◆ Data for processing:
══════════════════════════════
(** ** Runs of blocks *)

Lemma block_run_zip (n : nat) start bl : Forall (λ b, length b = n) bl →
  block_run (length bl) n start (concat bl) = zip (seqZ start (Z.of_nat (length bl))) bl.
Proof.
  revert start. induction bl as [|b bl IH]; intros start Hf; [done|]. apply Forall_cons in Hf as [Hb Hf].
  cbn [length block_run concat]. rewrite seqZ_cons by lia. simpl zip.
  assert (take n (b ++ concat bl) = b) as -> by (rewrite <-Hb; apply take_app_length).
  assert (drop n (b ++ concat bl) = concat bl) as -> by (rewrite <-Hb; apply drop_app_length).
  f_equal. rewrite IH by done. do 2 f_equal; lia.
Qed.

Lemma block_run_elem n count start data k x : block_run count n start data !! k = Some x →
  (k < count)%nat ∧ x = (start + Z.of_nat k, take n (drop (k * n) data)).
Proof.
  revert start data k. induction count as [|count IH]; intros start data k Hk; [done|].
  destruct k as [|k]; simpl in Hk.
  - injection Hk as <-. split; [lia|]. by rewrite Z.add_0_r, drop_0.
  - apply IH in Hk as [Hk ->]. split; [lia|]. rewrite drop_drop. f_equal; lia.
Qed.

Lemma contiguous_seqZ desc_block data_blocks : physically_contiguous desc_block data_blocks = true →
  desc_block :: data_blocks = seqZ desc_block (Z.of_nat (S (length data_blocks))).
Proof.
  intros Hp. unfold physically_contiguous in Hp. rewrite forallb_forall in Hp.
  apply list_eq. intros [|k]; [by rewrite seqZ_cons by lia|].
  rewrite lookup_cons. destruct (data_blocks !! k) as [a|] eqn:Hk.
  - symmetry. apply lookup_seqZ. pose proof (lookup_lt_Some _ _ _ Hk). split; [|lia].
    specialize (Hp (bool_decide ((d ← checked_add u64_max (Z.of_nat k) 1; checked_add u64_max desc_block d) = Some a))).
    assert (id (bool_decide ((d ← checked_add u64_max (Z.of_nat k) 1; checked_add u64_max desc_block d) = Some a)) = true) as He.
    { apply Hp. apply list_elem_of_In. apply list_elem_of_lookup. exists k. by rewrite list_lookup_imap, Hk. }
    simpl in He. apply bool_decide_eq_true in He. unfold checked_add in He. simpl in He.
    destruct (Z.of_nat k + 1 <=? u64_max); [|done]. simpl in He.
    destruct (desc_block + (Z.of_nat k + 1) <=? u64_max); [|done]. injection He as <-. lia.
  - symmetry. apply lookup_seqZ_ge. apply lookup_ge_None in Hk. lia.
Qed.

Lemma zlen_concat bs (bl : list bytes) : Forall (λ b, zlen b = bs) bl → zlen (concat bl) = bs * zlen bl.
Proof.
  induction 1 as [|b bl Hb _ IH]; cbn [concat]; [unfold zlen; simpl; lia|]. rewrite zlen_app, zlen_cons. lia.
Qed.

(** A run of quiet blocks written at once. *)
Lemma write_contiguous_spec (P : Z * bytes → Prop) start (bl : list bytes) d : torn_quiet d → 0 < dev_block_size d → bl ≠ [] →
  Forall (λ b, zlen b = dev_block_size d) bl → Forall quiet bl →
  (∀ k x, (k < length bl)%nat → quiet x → P (start + Z.of_nat k, x)) →
  wspec P (write_contiguous_blocks start (concat bl)) (λ _ new, new = zip (seqZ start (Z.of_nat (length bl))) bl) d.
Proof.
  intros Ht Hbs Hne Hz Hq HP. set (bs := dev_block_size d) in *. pose proof (zlen_concat bs bl Hz) as Hl.
  assert (1 <= zlen bl) by (destruct bl; [done|]; rewrite zlen_cons; pose proof (zlen_nonneg bl); lia).
  assert (zlen (concat bl) / bs = zlen bl) as Hdiv by (rewrite Hl, Z.mul_comm; apply Z.div_mul; lia).
  assert (zlen (concat bl) mod bs = 0) as Hmod by (rewrite Hl, Z.mul_comm; apply Z.mod_mul; lia).
  assert (block_run (length bl) (Z.to_nat bs) start (concat bl) = zip (seqZ start (Z.of_nat (length bl))) bl) as Hrun.
  { apply block_run_zip. eapply Forall_impl; [exact Hz|]. unfold zlen. simpl. intros. lia. }
  destruct (checked_add u64_max start (zlen bl)) as [e|] eqn:He;
    [destruct (dev_block_count d <? e) eqn:Hcnt|];
    [eapply wspec_fail|eapply wspec_eq|eapply wspec_fail];
    try (unfold write_contiguous_blocks; fold bs; rewrite (proj2 (Z.eqb_neq bs 0)), Hmod, Hdiv, He by lia;
         rewrite (proj2 (Z.eqb_neq (zlen _) 0)) by nia; rewrite ?Hcnt; simpl; done).
  assert (Z.to_nat (zlen bl) = length bl) as -> by (unfold zlen; lia). rewrite Hrun.
  apply answer_write_spec.
  - apply Forall_lookup. intros k [a x] Hk. apply lookup_zip_Some in Hk as [(->&_)%lookup_seqZ Hx].
    apply HP; [by eapply lookup_lt_Some|]. by eapply Forall_lookup_1 in Hx.
  - intros torn Hin. case_if; [|done]. apply Forall_lookup. intros k x Hk. apply block_run_elem in Hk as [Hk ->].
    apply HP; [done|]. by apply Ht.
Qed.

(** ** Data blocks *)

Lemma parse_header_none b : 4 <= zlen b → zlen b <= usize_max → be_value (take 4 b) ≠ JBD2_MAGIC → parse_header b = None.
Proof.
  intros Hl Hu Hm. unfold parse_header, read_be_u32.
  rewrite <-(take_drop 4 b), field_head at 1.
  - simpl. by rewrite (proj2 (Z.eqb_neq _ _)).
  - rewrite length_take. unfold zlen in Hl. lia.
  - by rewrite take_drop.
Qed.

Lemma chunk_write_padded bs target payload : zlen payload <= bs →
  cw_padded (chunk_write bs target payload) =
    if cw_escaped (chunk_write bs target payload) then put (padded bs payload) 0 [0; 0; 0; 0] else padded bs payload.
Proof.
  intros Hl. unfold chunk_write. cbn [cw_padded cw_escaped]. rewrite Z.min_l by done.
  assert ((if zlen payload =? bs then take (Z.to_nat bs) payload else put (zeros bs) 0 (take (Z.to_nat (zlen payload)) payload)) =
    padded bs payload) as ->; [|done].
  rewrite (take_ge _ (Z.to_nat (zlen payload))) by (unfold zlen; lia). rewrite put_padded by done.
  case_if; [|done]. unfold padded. rewrite take_ge by (unfold zlen in *; lia).
  replace (bs - zlen payload) with 0 by lia. symmetry. apply app_nil_r.
Qed.

(** A journalled block is of the block size, carries no journal header, and is
    restored to the payload. *)
Lemma chunk_write_spec bs target payload : zlen payload <= bs → 4 <= bs <= u32_max → bytes_ok payload →
  zlen (cw_padded (chunk_write bs target payload)) = bs ∧
  parse_header (cw_padded (chunk_write bs target payload)) = None ∧
  restored (chunk_write bs target payload) = padded bs payload.
Proof.
  intros Hl Hbs Hok. pose proof (zlen_padded bs payload Hl) as Hp. assert (bs <= usize_max) by (unfold usize_max, u64_max, u32_max in *; lia).
  unfold restored. rewrite chunk_write_padded by done.
  destruct (cw_escaped (chunk_write bs target payload)) eqn:He.
  - assert (4 <= zlen payload ∧ take 4 payload = be_bytes 4 JBD2_MAGIC) as [H4 Hm].
    { unfold chunk_write in He. simpl in He. apply andb_true_iff in He as [?%Z.leb_le ?%bool_decide_eq_true]. done. }
    assert (zlen (put (padded bs payload) 0 [0; 0; 0; 0]) = bs) as Hz by (rewrite put_length; unfold zlen in *; simpl; lia).
    split_and!; [done| |].
    + apply parse_header_none; [lia|lia|]. done.
    + unfold put. simpl. rewrite be_bytes_length, <-Hm. simpl. rewrite drop_0.
      unfold padded. rewrite drop_app_le by (unfold zlen in H4; lia). by rewrite app_assoc, take_drop.
  - split_and!; [done| |done]. apply parse_header_none; [lia|lia|]. intros Hv.
    assert (length (take 4 (padded bs payload)) = 4%nat) as Hlen by (rewrite length_take; unfold zlen in *; lia).
    pose proof (be_bytes_value (take 4 (padded bs payload)) ltac:(by apply Forall_take, padded_ok)) as Hb.
    rewrite Hlen, Hv in Hb. destruct (decide (4 <= zlen payload)) as [H4|H4].
    + unfold chunk_write in He. simpl in He. rewrite (proj2 (Z.leb_le _ _)) in He by done.
      apply bool_decide_eq_false in He as []. rewrite Hb. unfold padded. rewrite take_app_le; [done|]. unfold zlen in H4. lia.
    + assert (take 4 (padded bs payload) !! 3%nat = Some 0) as H0.
      { rewrite lookup_take_lt by lia. unfold padded. rewrite lookup_app_r by (unfold zlen in *; lia).
        apply zeros_lookup. unfold zlen in *. lia. }
      rewrite <-Hb in H0. by vm_compute in H0.
Qed.

(** ** The body *)

(** The pieces [items] are cut into. *)
Fixpoint pieces_of (fuel : nat) (w : Jbd2Writer) (bs : Z) (items : list Jbd2TxnBodyItem) : list Piece :=
  match fuel, items with
  | O, _ | _, [] => []
  | S fuel', ItemWrite _ _ :: _ =>
      let n := max_tags_per_descriptor_for_format bs (jw_is_64bit w) (jw_has_checksum w) (jw_tag_format w) in
      let (chunk, rest) := take_writes (Z.to_nat n) bs items in PieceWrites chunk :: pieces_of fuel' w bs rest
  | S fuel', ItemRevoke _ :: _ =>
      let n := max_revoke_entries_with_checksum bs (jw_is_64bit w) (jw_has_checksum w) in
      let (chunk, rest) := take_revokes (Z.to_nat n) items in PieceRevokes chunk :: pieces_of fuel' w bs rest
  end.
Definition txn_pieces (w : Jbd2Writer) (bs : Z) (items : list Jbd2TxnBodyItem) : list Piece :=
  pieces_of (length items) w bs items.

(** An item the log can hold: its block number fits, and its payload. *)
Definition item_ok (w : Jbd2Writer) (bs : Z) (item : Jbd2TxnBodyItem) : Prop :=
  match item with
  | ItemWrite target payload =>
      target_ok (wide w) target ∧ zlen payload <= bs ∧ bytes_ok payload ∧
      1 <= max_tags_per_descriptor_for_format bs (jw_is_64bit w) (jw_has_checksum w) (jw_tag_format w)
  | ItemRevoke target =>
      target_ok (jw_is_64bit w) target ∧ 1 <= max_revoke_entries_with_checksum bs (jw_is_64bit w) (jw_has_checksum w)
  end.
(* ===== verification/Jbd2Crash.v ===== *)
(** * Power failures

    A power failure keeps what the last sync made durable and, of the writes
    since, any selection.  Committing a transaction is atomic under it: the log
    holds the transaction as a whole or not at all, at any point of the commit
    and however its writes and its barrier go. *)

From stdpp Require Import base sorting numbers gmap list.
From S2P Require Import Prelude Sorted Wal WalReplay WalWriter Journal Jbd2 Jbd2Replay Jbd2Writer Jbd2Codec Jbd2Order Jbd2Log Jbd2Apply Jbd2Commit.

Local Open Scope Z_scope.

#[local] Opaque be_bytes zeros.

(** ** The device after a power failure *)

(** [kept] of the unsynced writes made it; the answers afterwards are others. *)
Definition crashed (d : Device) (kept : list (Z * bytes)) (writes : list WriteAnswer) (syncs : list bool) : Device :=
  mkDevice (dev_block_size d) (dev_block_count d) (dev_contiguous d) (write_all kept (dev_durable d)) []
    (dev_unreadable d) writes syncs.

Definition power_failure (d d' : Device) : Prop :=
  ∃ kept writes syncs, kept `sublist_of` dev_unsynced d ∧ d' = crashed d kept writes syncs.

(** Writes after [d]: its power failures, with some of the writes on top. *)
Lemma power_failure_add d new ws d' : power_failure (add_writes d new ws) d' →
  ∃ d0 kept writes syncs, power_failure d d0 ∧ kept `sublist_of` new ∧ d' = crashed d0 kept writes syncs.
Proof.
  intros (kept&writes&syncs&Hk&->). simpl in Hk. apply sublist_app_r in Hk as (k1&k2&->&Hk1&Hk2).
  exists (crashed d k1 writes syncs), k2, writes, syncs. split_and!; [by exists k1, writes, syncs|done|].
  unfold crashed. simpl. by rewrite write_all_app.
Qed.

(** After a sync only the whole remains. *)
Lemma power_failure_synced d d1 d' : sync_device d = (d1, Ok ()) → power_failure d1 d' →
  ∃ writes syncs, d' = crashed d (dev_unsynced d) writes syncs.
Proof.
  intros Hs (kept&writes&syncs&Hk&->). exists writes, syncs.
  unfold sync_device in Hs. destruct (dev_syncs d) as [|[] rest]; simplify_eq/=;
    apply sublist_nil_r in Hk as ->; done.
Qed.

Lemma power_failure_all d writes syncs : power_failure d (crashed d (dev_unsynced d) writes syncs).
Proof. by exists (dev_unsynced d), writes, syncs. Qed.

Lemma crashed_add d new ws kept writes syncs :
  crashed (add_writes d new ws) (dev_unsynced d ++ kept) writes syncs =
    crashed (crashed d (dev_unsynced d) writes syncs) kept writes syncs.
Proof. unfold crashed. simpl. by rewrite write_all_app. Qed.

Lemma write_all_in ws b x : write_all ws ∅ !! b = Some x → (b, x) ∈ ws.
Proof.
  induction ws as [|[t y] ws IH]; [done|]. change (write_all ((t, y) :: ws) ∅) with (write_all ws (<[t := y]> ∅)).
  rewrite write_all_union, lookup_union. destruct (write_all ws ∅ !! b) as [z|].
  - intros He. right. apply IH. by destruct (<[t := y]> ∅ !! b).
  - destruct (decide (b = t)) as [->|]; [rewrite lookup_insert_eq|by rewrite lookup_insert_ne, lookup_empty].
    intros [= ->]. by left.
Qed.

Lemma crashed_at d kept writes syncs b :
  block_at (crashed d kept writes syncs) b =
    default (default (zeros (dev_block_size d)) (dev_durable d !! b)) (write_all kept ∅ !! b).
Proof.
  unfold block_at, dev_blocks. simpl. change (write_all [] ?m) with m. rewrite write_all_union, lookup_union.
  destruct (write_all kept ∅ !! b), (dev_durable d !! b); done.
Qed.

(** On a device without unsynced writes. *)
Lemma crashed_over d kept writes syncs b : dev_unsynced d = [] →
  block_at (crashed d kept writes syncs) b = default (block_at d b) (write_all kept ∅ !! b).
Proof. intros Hu. rewrite crashed_at. unfold block_at, dev_blocks. by rewrite Hu. Qed.

Lemma power_failure_unsynced d d' : power_failure d d' → dev_unsynced d' = [].
Proof. by intros (?&?&?&_&->). Qed.

Lemma power_failure_size d d' : power_failure d d' → dev_block_size d' = dev_block_size d.
Proof. by intros (?&?&?&_&->). Qed.

(** ** The log under writes *)

Section crash.
Context `{Crc32cAppend}.

(** How the writer's indices lie on the device. *)
Record log_layout (w : Jbd2Writer) (env : ReplayEnv) : Prop := {
  ll_total : jw_total_blocks w <= (env_window env).2;
  ll_resolve : ∀ i, 0 <= i < jw_total_blocks w → re_resolve env i = resolve_segment_block (jw_segments w) i;
  ll_distinct : ∀ i j a, 0 <= i < (env_window env).2 → 0 <= j < (env_window env).2 →
    re_resolve env i = Ok a → re_resolve env j = Ok a → i = j;
}.

(** No block of the log commits transaction [seq] or the next. *)
Definition none_commits (env : ReplayEnv) (seq : Z) (d : Device) : Prop :=
  ∀ j, 0 <= j < (env_window env).2 → ∃ b, at_idx env d j b ∧ no_commit seq b.

Lemma at_idx_crashed env d kept writes syncs i b : dev_unsynced d = [] → at_idx env d i b →
  (∀ a x, re_resolve env i = Ok a → (a, x) ∉ kept) → at_idx env (crashed d kept writes syncs) i b.
Proof.
  intros Hu (Hi&a&Ha&Hr) Hk. split; [done|]. exists a. split; [done|]. revert Hr. unfold read_block.
  cbn [crashed dev_block_count dev_unreadable]. case_if; [done|]. case_if; [done|]. intros [= <-].
  rewrite crashed_over by done. destruct (write_all kept ∅ !! a) as [x|] eqn:Hx; [|done].
  apply write_all_in in Hx. by apply Hk in Hx.
Qed.

Lemma at_idx_kept env d kept writes syncs i a x b : at_idx env d i b → re_resolve env i = Ok a → 
  write_all kept ∅ !! a = Some x → at_idx env (crashed d kept writes syncs) i x.
Proof.
  intros (Hi&a'&Ha'&Hr) Ha Hx. split; [done|]. exists a. split; [done|]. assert (a' = a) as -> by congruence. revert Hr. unfold read_block.
  cbn [crashed dev_block_count dev_unreadable]. case_if; [done|]. case_if; [done|]. intros _.
  by rewrite crashed_at, Hx.
Qed.

(** Log writes from [head] on leave the log before [head], and add no commit. *)
Lemma same_log_crashed w env d head kept writes syncs : log_layout w env → dev_unsynced d = [] → 0 <= head <= jw_total_blocks w →
  Forall (log_write w head) kept → same_log env head d (crashed d kept writes syncs).
Proof.
  intros [Hle Hres Hinj] Hu Hh Hk i b Hi Hat. apply at_idx_crashed; [done|done|]. intros a x Ha Hin.
  rewrite Forall_forall in Hk. destruct (Hk _ Hin) as [_ (j&Hj&Haj)]. simpl in Haj. destruct Hat as [Hi0 _].
  rewrite <-Hres in Haj by lia. assert (i = j) by (eapply Hinj; [lia|lia|done..]). lia.
Qed.

Lemma none_commits_crashed w env d head seq kept writes syncs : dev_unsynced d = [] → Forall (log_write w head) kept →
  none_commits env seq d → none_commits env seq (crashed d kept writes syncs).
Proof.
  intros Hu Hk Hn j Hj. destruct (Hn j Hj) as (b&Hat&Hb). pose proof Hat as (Hj0&a&Ha&_).
  destruct (write_all kept ∅ !! a) as [x|] eqn:Hx.
  - exists x. split; [by eapply at_idx_kept|]. apply write_all_in in Hx. rewrite Forall_forall in Hk.
    apply quiet_no_commit. apply (Hk _ Hx).
  - exists b. split; [|done]. apply at_idx_crashed; [done|done|]. intros a' x' Ha' Hin. assert (a' = a) as -> by congruence.
    assert (is_Some (write_all kept ∅ !! a)) as [y Hy]; [|congruence].
    clear -Hin. induction kept as [|[t y] kept IH]; [by apply elem_of_nil in Hin|].
    change (write_all ((t, y) :: kept) ∅) with (write_all kept (<[t := y]> ∅)). rewrite write_all_union, lookup_union_is_Some.
    apply elem_of_cons in Hin as [[= <- <-]|Hin]; [right; by rewrite lookup_insert_eq|left; auto].
Qed.

Lemma log_on_crashed w sb env txns d head kept writes syncs : log_layout w env → dev_unsynced d = [] →
  0 < head <= jw_total_blocks w → jsb_start_block sb + log_len txns <= head → Forall (log_write w head) kept →
  log_on w sb env txns d → log_on w sb env txns (crashed d kept writes syncs).
Proof.
  intros Hl Hu Hh Hle Hk Hon. eapply (log_on_same w sb env head); [by eapply same_log_crashed; try done; lia|lia|done|done| |done].
  eapply none_commits_crashed; [done|done|]. intros j Hj. by apply (lo_rest _ _ _ _ _ Hon).
Qed.

(** ** One more transaction *)

Lemma nth_seq_shift seq k : nth_seq (wrapping_add32 seq 1) k = nth_seq seq (S k).
Proof. unfold nth_seq, wrapping_add32. rewrite Zplus_mod_idemp_l. f_equal. lia. Qed.

Lemma txns_at_snoc w bs env d seq i txns ps : 0 <= seq <= u32_max → txns_at w bs env d seq i txns →
  heads_at w bs env d (nth_seq seq (length txns)) (i + log_len txns) ps →
  at_idx env d (i + log_len txns + pieces_len ps) (commit_block w bs (nth_seq seq (length txns))) →
  txns_at w bs env d seq i (txns ++ [ps]).
Proof.
  revert seq i. induction txns as [|q txns IH]; intros seq i Hseq; cbn [txns_at app length log_len fold_right].
  { rewrite nth_seq_0, Z.add_0_r by done. done. }
  fold (log_len txns). intros (Hh&Hc&Ht) Hps Hcm. split_and!; [done|done|].
  rewrite (Z.add_assoc i) in Hps, Hcm. apply IH; rewrite ?nth_seq_shift; try done.
  rewrite <-(nth_seq_0 seq), nth_seq_S by done. apply nth_seq_u32.
Qed.

Lemma log_data_snoc env d i txns ps : log_data_at env d i txns → pieces_data_at env d (i + log_len txns) ps →
  log_data_at env d i (txns ++ [ps]).
Proof.
  revert i. induction txns as [|q txns IH]; intros i; cbn [log_data_at app log_len fold_right].
  { by rewrite Z.add_0_r. }
  fold (log_len txns). intros [Hq Ht] Hps. split; [done|]. apply IH; [done|]. by rewrite <-Z.add_assoc.
Qed.

Lemma pieces_data_same env e d d' i ps : same_log env e d d' → i + pieces_len ps <= e →
  pieces_data_at env d i ps → pieces_data_at env d' i ps.
Proof.
  intros Hs. revert i. induction ps as [|p ps IH]; intros i; [done|]. simpl. fold (pieces_len ps). intros He [Hp Hps].
  pose proof (piece_len_pos p). pose proof (pieces_len_nonneg ps). split; [|apply IH; [lia|done]].
  destruct p; [|done]. intros j c Hj. apply Hs; [|by apply Hp]. apply lookup_lt_Some in Hj. simpl in He. unfold zlen in He. lia.
Qed.

(** The blocks [bl] are on the device from index [i] on. *)
Definition run_at (env : ReplayEnv) (d : Device) (i : Z) (bl : list bytes) : Prop :=
  ∀ j b, bl !! j = Some b → at_idx env d (i + Z.of_nat j) b.

Lemma run_at_app env d i a b : run_at env d i (a ++ b) → run_at env d i a ∧ run_at env d (i + zlen a) b.
Proof.
  intros Hr. split; intros j x Hj.
  - apply Hr. by apply lookup_app_l_Some.
  - replace (i + zlen a + Z.of_nat j) with (i + Z.of_nat (length a + j)) by (unfold zlen; lia). apply Hr.
    rewrite lookup_app_r by lia. by replace (length a + j - length a)%nat with j by lia.
Qed.

Lemma zlen_piece_blocks w bs seq p : zlen (piece_blocks w bs seq p) = piece_len p.
Proof. unfold piece_blocks. rewrite zlen_cons. destruct p; simpl; unfold zlen; rewrite ?length_fmap; simpl; lia. Qed.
══════════════════════════════
◆ What is required:
Where a line of the listing holds the string "Definition", copy that line.

◆ Solution for this task:
Definition txn_pieces (w : Jbd2Writer) (bs : Z) (items : list Jbd2TxnBodyItem) : list Piece :=
Definition item_ok (w : Jbd2Writer) (bs : Z) (item : Jbd2TxnBodyItem) : Prop :=
Definition crashed (d : Device) (kept : list (Z * bytes)) (writes : list WriteAnswer) (syncs : list bool) : Device :=
Definition power_failure (d d' : Device) : Prop :=
Definition none_commits (env : ReplayEnv) (seq : Z) (d : Device) : Prop :=
Definition run_at (env : ReplayEnv) (d : Device) (i : Z) (bl : list bytes) : Prop :=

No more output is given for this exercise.